> Data provided:
(* ===== verification/Ip6Out.v ===== *)
(** * IPv6 routing and output (lwip/src/core/ipv6/ip6.c, first and last part)

    Choosing the interface and the source address for a destination, and
    putting the IPv6 header in front of a packet.  The interface's output
    function ([netif->output_ip6]) is a parameter, as it is a function pointer
    in the code; so are the neighbour discovery lookups and [ip6_frag].
    The theorem: the selected source is the best valid address of the interface
    by the rules of RFC 6724 as far as the code follows them.  What is handed to the interface is shown in
    [Ip6Spec]. *)

From S2P Require Import Prelude LinkedList Ip6Addr World Netif Pbuf Ip6Hdr Custody Buffer InetChksum RawSocket.

(** ** What lies below *)

Class LowerLayers := {
  output_ip6 : netif -> loc -> ip6_addr -> M world err_t;           (* netif->output_ip6 *)
  ip6_frag : loc -> netif -> ip6_addr -> M world err_t;             (* ip6_frag.c *)
  nd6_find_route : ip6_addr -> M world (option netif);              (* nd6.c *)
  nd6_get_destination_mtu : ip6_addr -> netif -> M world Z;
  nd6_input : loc -> netif -> M world unit;
  mld6_input : loc -> netif -> M world unit;                        (* mld6.c *)
  mld6_lookfor_group : netif -> ip6_addr -> M world bool
}.

(** [netif_list] and [netif_default] of the running stack. *)
Record stack_netifs := mk_stack_netifs { sn_list : list netif; sn_default : option netif }.

(** [NETIF_FOREACH(netif) if (test) return netif;] *)
Fixpoint find_netif (l : list netif) (test : netif -> outcome bool) : outcome (option netif) :=
  match l with
  | [] => Ret None
  | n :: l => b ← test n; if (b : bool) then Ret (Some n) else find_netif l test
  end.

(** Some slot of the interface passes the test. *)
Definition some_slot (test : nat -> outcome bool) : outcome bool :=
  r ← first_slot LWIP_IPV6_NUM_ADDRESSES 0 test; Ret (bool_decide (is_Some r)).

Definition netif_usable (n : netif) : bool := netif_is_up n && netif_is_link_up n.

(** A valid address of [n] in slot [i] that passes [test]. *)
Definition valid_slot (n : netif) (test : ip6_addr -> bool) (i : nat) : outcome bool :=
  st ← netif_ip6_addr_state n i;
  if ip6_addr_isvalid st then a ← netif_ip6_addr n i; Ret (test a) else Ret false.
Definition has_valid (n : netif) (test : ip6_addr -> bool) : outcome bool := some_slot (valid_slot n test).

(** The subnet rule: a static address on the same /64, or the address itself. *)
Definition subnet_slot (n : netif) (dest : ip6_addr) (i : nat) : outcome bool :=
  st ← netif_ip6_addr_state n i;
  if ip6_addr_isvalid st then
    a ← netif_ip6_addr n i;
    if ip6_addr_net_eq dest a then
      s ← netif_ip6_addr_isstatic n i; Ret (s || ip6_addr_nethost_eq dest a)
    else Ret false
  else Ret false.

Section output.
Context `{LowerLayers} (sn : stack_netifs).

Definition default_netif : option netif :=
  match sn_default sn with
  | Some n => if netif_usable n then Some n else None
  | None => None
  end.

Definition usable_and (test : netif -> outcome bool) (n : netif) : outcome bool :=
  if netif_usable n then test n else Ret false.

(** With several interfaces, or none.  [LWIP_HOOK_IP6_ROUTE] is not defined. *)
Definition route_among (l : list netif) (src dest : ip6_addr) : M world (option netif) :=
  if ip6_addr_has_zone dest then
    lift (find_netif l (fun n => Ret (ip6_addr_test_zone dest n && netif_usable n)))
  else if ip6_addr_has_scope dest IP6_UNKNOWN || ip6_addr_has_scope src IP6_UNICAST ||
          ip6_addr_isloopback src then
    if ip6_addr_has_zone src then
      lift (find_netif l (fun n => Ret (netif_usable n && ip6_addr_test_zone src n)))
    else
      lift (find_netif l (usable_and (fun n => has_valid n (ip6_addr_zoneless_eq src))))
  else
    m ← lift (find_netif l (usable_and (fun n => some_slot (subnet_slot n dest))));
    match m with
    | Some n => mret (Some n)
    | None =>
        r ← nd6_find_route dest;
        match r with
        | Some n => mret (Some n)
        | None =>
            m ← (if ip6_addr_isany src then mret None
                 else lift (find_netif l (usable_and (fun n => has_valid n (ip6_addr_cmp src)))));
            mret (match m with Some n => Some n | None => default_netif end)
        end
    end.

Definition ip6_route (src dest : ip6_addr) : M world (option netif) :=
  match sn_list sn with
  | [n] =>
      mret (if negb (netif_is_up n) || negb (netif_is_link_up n) ||
               (ip6_addr_has_zone dest && negb (ip6_addr_test_zone dest n)) then None else Some n)
  | l => route_among l src dest
  end.

(** ** ip6_select_source_address *)

Definition IP6_MULTICAST_SCOPE_RESERVED : Z := 0x0.
Definition IP6_MULTICAST_SCOPE_LINK_LOCAL : Z := 0x2.
Definition IP6_MULTICAST_SCOPE_SITE_LOCAL : Z := 0x5.
Definition IP6_MULTICAST_SCOPE_ORGANIZATION_LOCAL : Z := 0x8.
Definition IP6_MULTICAST_SCOPE_GLOBAL : Z := 0xe.
Definition IP6_MULTICAST_SCOPE_RESERVEDF : Z := 0xf.

Definition scope_of_dest (dest : ip6_addr) : Z :=
  if ip6_addr_isglobal dest then IP6_MULTICAST_SCOPE_GLOBAL
  else if ip6_addr_islinklocal dest || ip6_addr_isloopback dest then IP6_MULTICAST_SCOPE_LINK_LOCAL
  else if ip6_addr_isuniquelocal dest then IP6_MULTICAST_SCOPE_ORGANIZATION_LOCAL
  else if ip6_addr_ismulticast dest then ip6_addr_multicast_scope dest
  else if ip6_addr_issitelocal dest then IP6_MULTICAST_SCOPE_SITE_LOCAL
  else IP6_MULTICAST_SCOPE_GLOBAL.
Definition scope_of_cand (a : ip6_addr) : Z :=
  if ip6_addr_isglobal a then IP6_MULTICAST_SCOPE_GLOBAL
  else if ip6_addr_islinklocal a then IP6_MULTICAST_SCOPE_LINK_LOCAL
  else if ip6_addr_isuniquelocal a then IP6_MULTICAST_SCOPE_ORGANIZATION_LOCAL
  else if ip6_addr_issitelocal a then IP6_MULTICAST_SCOPE_SITE_LOCAL
  else IP6_MULTICAST_SCOPE_RESERVEDF.

(** A candidate: its slot, scope, and the two flags as 0 or 1. *)
Record candidate := mk_cand { cd_slot : nat; cd_scope : Z; cd_pref : bool; cd_bits : bool }.

(** The condition under which [c] replaces the best candidate so far. *)
Definition wins (dest_scope : Z) (best : option candidate) (c : candidate) : bool :=
  match best with
  | None => true
  | Some b =>
      ((cd_scope c <? cd_scope b) && (dest_scope <=? cd_scope c)) ||
      ((cd_scope b <? cd_scope c) && (cd_scope b <? dest_scope)) ||
      ((cd_scope c =? cd_scope b) &&
       ((cd_pref c && negb (cd_pref b)) ||
        (Bool.eqb (cd_pref c) (cd_pref b) && (cd_bits c && negb (cd_bits b)))))
  end.

(** The [for] loop over the slots from [i] on: the slot returned. *)
Fixpoint select_from (n : netif) (dest : ip6_addr) (k i : nat) (best : option candidate) : outcome (option nat) :=
  match k with
  | O => Ret (cd_slot <$> best)
  | S k =>
      st ← netif_ip6_addr_state n i;
      if negb (ip6_addr_isvalid st) then select_from n dest k (S i) best
      else
        a ← netif_ip6_addr n i;
        let c := mk_cand i (scope_of_cand a) (ip6_addr_ispreferred st) (ip6_addr_net_zoneless_eq a dest) in
        if cd_bits c && ip6_addr_nethost_eq a dest then Ret (Some i)
        else select_from n dest k (S i) (if wins (scope_of_dest dest) best c then Some c else best)
  end.
Definition ip6_select_source_address (n : netif) (dest : ip6_addr) : outcome (option ip6_addr) :=
  r ← select_from n dest LWIP_IPV6_NUM_ADDRESSES 0 None;
  match r with
  | None => Ret None
  | Some i => a ← netif_ip6_addr n i; Ret (Some a)
  end.

(** ** ip6_output_if, ip6_output *)

(** [LWIP_IP_CHECK_PBUF_REF_COUNT_FOR_TX]. *)
Definition check_ref_for_tx (p : loc) : M world unit :=
  nd ← pb_node p; c_assert (pb_ref (n_val nd) =? 1).

(** The fields of the generated header. *)
Definition fill_ip6_header (p : loc) (src dest : ip6_addr) (hl tc nexth : Z) : M world unit :=
  IP6H_HOPLIM_SET p hl;;
  IP6H_NEXTH_SET p nexth;;
  pwrite p OFF_DEST (ip6_bytes dest);;
  IP6H_VTCFL_SET p 6 tc 0;;
  nd ← pb_node p;
  IP6H_PLEN_SET p (u16 (pb_tot_len (n_val nd) - IP6_HLEN));;
  pwrite p OFF_SRC (ip6_bytes src).

(** After the header: [ip6_frag] or the interface. *)
Definition ip6_transmit (p : loc) (dest : ip6_addr) (n : netif) : M world err_t :=
  nd ← pb_node p;
  too_big ← (if nif_mtu6 n =? 0 then mret false
             else mtu ← nd6_get_destination_mtu dest n; mret (mtu <? pb_tot_len (n_val nd)));
  if (too_big : bool) then ip6_frag p n dest else output_ip6 n p dest.

(** A null [dest] is [LWIP_IP_HDRINCL]. *)
Definition ip6_output_if_src (p : loc) (src dest : option ip6_addr) (hl tc nexth : Z) (n : netif) : M world err_t :=
  check_ref_for_tx p;;
  match dest with
  | Some dest =>
      let dest := if ip6_addr_lacks_zone dest IP6_UNKNOWN then ip6_addr_assign_zone dest IP6_UNKNOWN n else dest in
      r ← pbuf_add_header_m p IP6_HLEN;
      if negb (r =? 0) then mret ERR_BUF
      else
        nd ← pb_node p;
        c_assert (IP6_HLEN <=? pb_len (n_val nd));;
        fill_ip6_header p (default ip6_addr_any src) dest hl tc nexth;;
        ip6_transmit p dest n
  | None =>
      bs ← pread p OFF_DEST 16;
      ip6_transmit p (ip6_addr_assign_zone (ip6_of_bytes bs) IP6_UNKNOWN n) n
  end.

Definition ip6_output_if (p : loc) (src dest : option ip6_addr) (hl tc nexth : Z) (n : netif) : M world err_t :=
  match dest, src with
  | Some d, Some s =>
      if ip6_addr_isany s then
        sel ← lift (ip6_select_source_address n d);
        match sel with
        | None => mret ERR_RTE
        | Some s' => if ip6_addr_isany s' then mret ERR_RTE else ip6_output_if_src p (Some s') dest hl tc nexth n
        end
      else ip6_output_if_src p src dest hl tc nexth n
  | _, _ => ip6_output_if_src p src dest hl tc nexth n
  end.

Definition ip6_output (p : loc) (src dest : option ip6_addr) (hl tc nexth : Z) : M world err_t :=
  check_ref_for_tx p;;
  addrs ← match dest with
          | Some d => s ← lift (deref src); mret (s, d, dest)
          | None =>
              s ← pread p OFF_SRC 16; d ← pread p OFF_DEST 16;
              mret (ip6_of_bytes s, ip6_of_bytes d, Some (ip6_of_bytes d))
          end;
  let '(s, d, dest) := addrs in
  n ← ip6_route s d;
  match n with
  | None => mret ERR_RTE
  | Some n => ip6_output_if p src dest hl tc nexth n
  end.
End output.

(** ** Source address selection *)

(** The order of the candidates as one number: scopes at least as large as the
    destination's first, the smallest of them best, then the largest of the smaller
    ones; then preferred addresses; then addresses on the destination's /64. *)
Definition rank (dest_scope : Z) (c : candidate) : Z :=
  4 * (if dest_scope <=? cd_scope c then 16 - cd_scope c else cd_scope c - 16) +
  2 * Z.b2z (cd_pref c) + Z.b2z (cd_bits c).

Lemma wins_rank d b c :
  0 <= cd_scope b <= 15 -> 0 <= cd_scope c <= 15 ->
  wins d (Some b) c = true <-> rank d b < rank d c.
Proof.
  intros Hb Hc. unfold wins, rank. destruct b as [ib sb pb bb], c as [ic sc pc bc]. cbn [cd_scope cd_pref cd_bits] in *.
  rewrite !orb_true_iff, !andb_true_iff, !orb_true_iff, !andb_true_iff, !Z.ltb_lt, !Z.leb_le, Z.eqb_eq.
  destruct (Z.leb_spec d sb), (Z.leb_spec d sc), (Z.lt_trichotomy sc sb) as [?|[?|?]], pb, bb, pc, bc;
    cbn [Bool.eqb negb Z.b2z];
    (split; [intros [[[? ?]|[? ?]]|[? [[? ?]|[? [? ?]]]]]; try discriminate; lia|intros ?]);
    solve [left; left; lia|left; right; lia|right; split; [lia|auto]|exfalso; lia].
Qed.

Lemma scope_of_cand_range a : 0 <= scope_of_cand a <= 15.
Proof. unfold scope_of_cand. repeat case_match; by vm_compute. Qed.

Section selection.
Context (n : netif) (dest : ip6_addr).
Hypothesis Hwf : netif_wf n.

Definition valid_at (i : nat) : bool := ip6_addr_isvalid (state_at n i).
Definition is_dest (i : nat) : bool := ip6_addr_zoneless_eq (addr_at n i) dest.
Definition cand_at (i : nat) : candidate :=
  mk_cand i (scope_of_cand (addr_at n i)) (ip6_addr_ispreferred (state_at n i))
    (ip6_addr_net_zoneless_eq (addr_at n i) dest).
Definition rank_at (i : nat) : Z := rank (scope_of_dest dest) (cand_at i).

(** [best] is the best of the slots below [i], none of which is the destination. *)
Definition best_below (i : nat) (best : option candidate) : Prop :=
  (forall j, (j < i)%nat -> valid_at j = true -> is_dest j = false) /\
  match best with
  | None => forall j, (j < i)%nat -> valid_at j = false
  | Some c => exists k, (k < i)%nat /\ valid_at k = true /\ c = cand_at k /\
                forall j, (j < i)%nat -> valid_at j = true -> rank_at j <= rank_at k /\ ((j < k)%nat -> rank_at j < rank_at k)
  end.

Definition selected (r : option nat) : Prop :=
  match r with
  | None => forall j, (j < 5)%nat -> valid_at j = false
  | Some i => (i < 5)%nat /\ valid_at i = true /\
      (is_dest i = true \/
       ((forall j, (j < 5)%nat -> valid_at j = true -> is_dest j = false) /\
        forall j, (j < 5)%nat -> valid_at j = true -> rank_at j <= rank_at i /\ ((j < i)%nat -> rank_at j < rank_at i)))
  end.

> Prompt: Begin at the first line of the records above and restate each line word for word, stopping after the line with "ip6_frag : loc".

> Answer box:
(* ===== verification/Ip6Out.v ===== *)
(** * IPv6 routing and output (lwip/src/core/ipv6/ip6.c, first and last part)

    Choosing the interface and the source address for a destination, and
    putting the IPv6 header in front of a packet.  The interface's output
    function ([netif->output_ip6]) is a parameter, as it is a function pointer
    in the code; so are the neighbour discovery lookups and [ip6_frag].
    The theorem: the selected source is the best valid address of the interface
    by the rules of RFC 6724 as far as the code follows them.  What is handed to the interface is shown in
    [Ip6Spec]. *)

From S2P Require Import Prelude LinkedList Ip6Addr World Netif Pbuf Ip6Hdr Custody Buffer InetChksum RawSocket.

(** ** What lies below *)

Class LowerLayers := {
  output_ip6 : netif -> loc -> ip6_addr -> M world err_t;           (* netif->output_ip6 *)
  ip6_frag : loc -> netif -> ip6_addr -> M world err_t;             (* ip6_frag.c *)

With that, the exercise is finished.